** What needs to be done **
Return the listing below in full, with every line exactly as it is.

** Data for analysis **
· · · · · · ·

Lemma imap_imported l : forall k, imap (fun n => block (S (k + n))) l = imported_instr A Ls imps base lp prog <$> l.
Proof.
  induction l as [|i l IH]; intros k; [done|]. cbn [imap fmap list_fmap]. f_equal. rewrite <- (IH (S k)).
  apply imap_ext. intros n x _. cbn. by rewrite ?Nat.add_succ_r.
Qed.
Lemma imported_blocks : imported_words A Ls imps base lp prog prog = mjoin (imap block code).
Proof.
  unfold imported_words. fold (code_of prog). destruct (code_of prog) as [|i l]; [done|]. cbn [imap mjoin list_join]. f_equal.
  change (block ∘ S) with (fun n => block (S (0 + n))). by rewrite imap_imported.
Qed.

Lemma block_shape k i : emitted i = true -> exists t, block k i = i.1 :: t /\ length t = length i.2.
Proof.
  intros E. destruct k; cbn [block]; [|by apply imported_shape]. rewrite linked_shape by done. eexists. split; [reflexivity|]. by rewrite !length_fmap.
Qed.

Lemma code_emitted i k : code !! k = Some i -> emitted i = true /\ i ∈ prog.
Proof. intros H%list_elem_of_lookup_2. by apply list_elem_of_filter in H. Qed.

Lemma blocks_length l : (forall i, i ∈ l -> emitted i = true) -> forall k,
  Z.of_nat (length (mjoin (imap (fun n => block (k + n)) l))) = foldr (fun i n => 1 + Z.of_nat (length i.2) + n) 0 l.
Proof.
  induction l as [|i l IH]; intros He k; [done|]. cbn [imap mjoin list_join foldr]. rewrite length_app, Nat2Z.inj_add.
  destruct (block_shape (k + 0) i) as (t & -> & Ht); [apply He; left|].
  rewrite <- (IH ltac:(intros j Hj; apply He; by right) (S k)). cbn [length]. rewrite Ht.
  assert (imap ((fun n => block (k + n)) ∘ S) l = imap (fun n => block (S k + n)) l) as ->; [|unfold mjoin; lia].
  apply imap_ext. intros n x _. cbn. by rewrite Nat.add_succ_r.
Qed.

(** The words around the [k]-th instruction. *)
Lemma block_at k i : code !! k = Some i -> exists pre post,
  imported_words A Ls imps base lp prog prog = pre ++ block k i ++ post /\ Z.of_nat (length pre) = words_before k.
Proof.
  intros Hk. rewrite imported_blocks. replace (imap block code) with (imap block (take k code ++ i :: drop (S k) code)) by (by rewrite take_drop_middle).
  rewrite imap_app, join_app. cbn [imap mjoin list_join].
  eexists _, _. split; [f_equal; f_equal; f_equal|].
  - rewrite length_take. apply lookup_lt_Some in Hk. lia.
  - unfold words_before. rewrite <- (blocks_length (take k code)) with (k := 0%nat); [done|].
    intros j Hj. apply list_elem_of_lookup in Hj as [n Hn]. apply lookup_take_Some in Hn as [Hn _]. by apply (code_emitted j n).
Qed.

Lemma words_before_next k i : code !! k = Some i -> words_before (S k) = words_before k + 1 + Z.of_nat (length i.2).
Proof.
  intros Hk. unfold words_before. erewrite take_S_r by exact Hk. generalize (take k code). intros l.
  induction l as [|j l IH]; cbn [foldr app]; lia.
Qed.
End Program.


(** * A module from its file to its result *)

Module DispatchWitness.
(** [m:start/0] adds 40 and 2 with the native function of that name. *)
Definition prog : list instr :=
  [(OPCODE_LABEL, [LiteralInt 1]); (OPCODE_FUNC_INFO, [Atom 1; Atom 2; LiteralInt 0]); (OPCODE_LABEL, [LiteralInt 2]);
   (64, [LiteralInt 40; XReg 0]); (OPCODE_GC_BIF2, [Label 0; LiteralInt 1; LiteralInt 0; XReg 0; LiteralInt 2; XReg 1]);
   (19, []); (3, [])].
Definition chunks : list chunk :=
  [ChAtoms true ["m"; "start"; "erlang"; "+"]; ChCode 184 (prog_bytes prog);
   ChImports [{| mod_atom_i := 3; fun_atom_i := 4; imp_arity := 2 |}];
   ChLambdas []; ChLits None []].
Definition host : Host :=
  {| files := fun path => if bool_decide (path = "./m.beam"%string) then Some (file_bytes chunks) else None;
     inflate := ModuleWitness.inflate; regrow := ModuleWitness.regrow; code_at := fun _ => 4096; lambdas_at := fun _ => 8192;
     literal_heap := fun _ => proc EtfWitness.machine; torn := fun _ st => st; stale_at := fun _ n => replicate n 0 |}.
#[local] Instance all_natives : Natives NativePtr := run_native_ptr host 100 MainWitness.fresh.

· · · · · · ·

** Exercise result **
Lemma imap_imported l : forall k, imap (fun n => block (S (k + n))) l = imported_instr A Ls imps base lp prog <$> l.
Proof.
  induction l as [|i l IH]; intros k; [done|]. cbn [imap fmap list_fmap]. f_equal. rewrite <- (IH (S k)).
  apply imap_ext. intros n x _. cbn. by rewrite ?Nat.add_succ_r.
Qed.
Lemma imported_blocks : imported_words A Ls imps base lp prog prog = mjoin (imap block code).
Proof.
  unfold imported_words. fold (code_of prog). destruct (code_of prog) as [|i l]; [done|]. cbn [imap mjoin list_join]. f_equal.
  change (block ∘ S) with (fun n => block (S (0 + n))). by rewrite imap_imported.
Qed.

Lemma block_shape k i : emitted i = true -> exists t, block k i = i.1 :: t /\ length t = length i.2.
Proof.
  intros E. destruct k; cbn [block]; [|by apply imported_shape]. rewrite linked_shape by done. eexists. split; [reflexivity|]. by rewrite !length_fmap.
Qed.

Lemma code_emitted i k : code !! k = Some i -> emitted i = true /\ i ∈ prog.
Proof. intros H%list_elem_of_lookup_2. by apply list_elem_of_filter in H. Qed.

Lemma blocks_length l : (forall i, i ∈ l -> emitted i = true) -> forall k,
  Z.of_nat (length (mjoin (imap (fun n => block (k + n)) l))) = foldr (fun i n => 1 + Z.of_nat (length i.2) + n) 0 l.
Proof.
  induction l as [|i l IH]; intros He k; [done|]. cbn [imap mjoin list_join foldr]. rewrite length_app, Nat2Z.inj_add.
  destruct (block_shape (k + 0) i) as (t & -> & Ht); [apply He; left|].
  rewrite <- (IH ltac:(intros j Hj; apply He; by right) (S k)). cbn [length]. rewrite Ht.
  assert (imap ((fun n => block (k + n)) ∘ S) l = imap (fun n => block (S k + n)) l) as ->; [|unfold mjoin; lia].
  apply imap_ext. intros n x _. cbn. by rewrite Nat.add_succ_r.
Qed.

(** The words around the [k]-th instruction. *)
Lemma block_at k i : code !! k = Some i -> exists pre post,
  imported_words A Ls imps base lp prog prog = pre ++ block k i ++ post /\ Z.of_nat (length pre) = words_before k.
Proof.
  intros Hk. rewrite imported_blocks. replace (imap block code) with (imap block (take k code ++ i :: drop (S k) code)) by (by rewrite take_drop_middle).
  rewrite imap_app, join_app. cbn [imap mjoin list_join].
  eexists _, _. split; [f_equal; f_equal; f_equal|].
  - rewrite length_take. apply lookup_lt_Some in Hk. lia.
  - unfold words_before. rewrite <- (blocks_length (take k code)) with (k := 0%nat); [done|].
    intros j Hj. apply list_elem_of_lookup in Hj as [n Hn]. apply lookup_take_Some in Hn as [Hn _]. by apply (code_emitted j n).
Qed.

Lemma words_before_next k i : code !! k = Some i -> words_before (S k) = words_before k + 1 + Z.of_nat (length i.2).
Proof.
  intros Hk. unfold words_before. erewrite take_S_r by exact Hk. generalize (take k code). intros l.
  induction l as [|j l IH]; cbn [foldr app]; lia.
Qed.
End Program.


(** * A module from its file to its result *)

Module DispatchWitness.
(** [m:start/0] adds 40 and 2 with the native function of that name. *)
Definition prog : list instr :=
  [(OPCODE_LABEL, [LiteralInt 1]); (OPCODE_FUNC_INFO, [Atom 1; Atom 2; LiteralInt 0]); (OPCODE_LABEL, [LiteralInt 2]);
   (64, [LiteralInt 40; XReg 0]); (OPCODE_GC_BIF2, [Label 0; LiteralInt 1; LiteralInt 0; XReg 0; LiteralInt 2; XReg 1]);
   (19, []); (3, [])].
Definition chunks : list chunk :=
  [ChAtoms true ["m"; "start"; "erlang"; "+"]; ChCode 184 (prog_bytes prog);
   ChImports [{| mod_atom_i := 3; fun_atom_i := 4; imp_arity := 2 |}];
   ChLambdas []; ChLits None []].
Definition host : Host :=
  {| files := fun path => if bool_decide (path = "./m.beam"%string) then Some (file_bytes chunks) else None;
     inflate := ModuleWitness.inflate; regrow := ModuleWitness.regrow; code_at := fun _ => 4096; lambdas_at := fun _ => 8192;
     literal_heap := fun _ => proc EtfWitness.machine; torn := fun _ st => st; stale_at := fun _ n => replicate n 0 |}.
#[local] Instance all_natives : Natives NativePtr := run_native_ptr host 100 MainWitness.fresh.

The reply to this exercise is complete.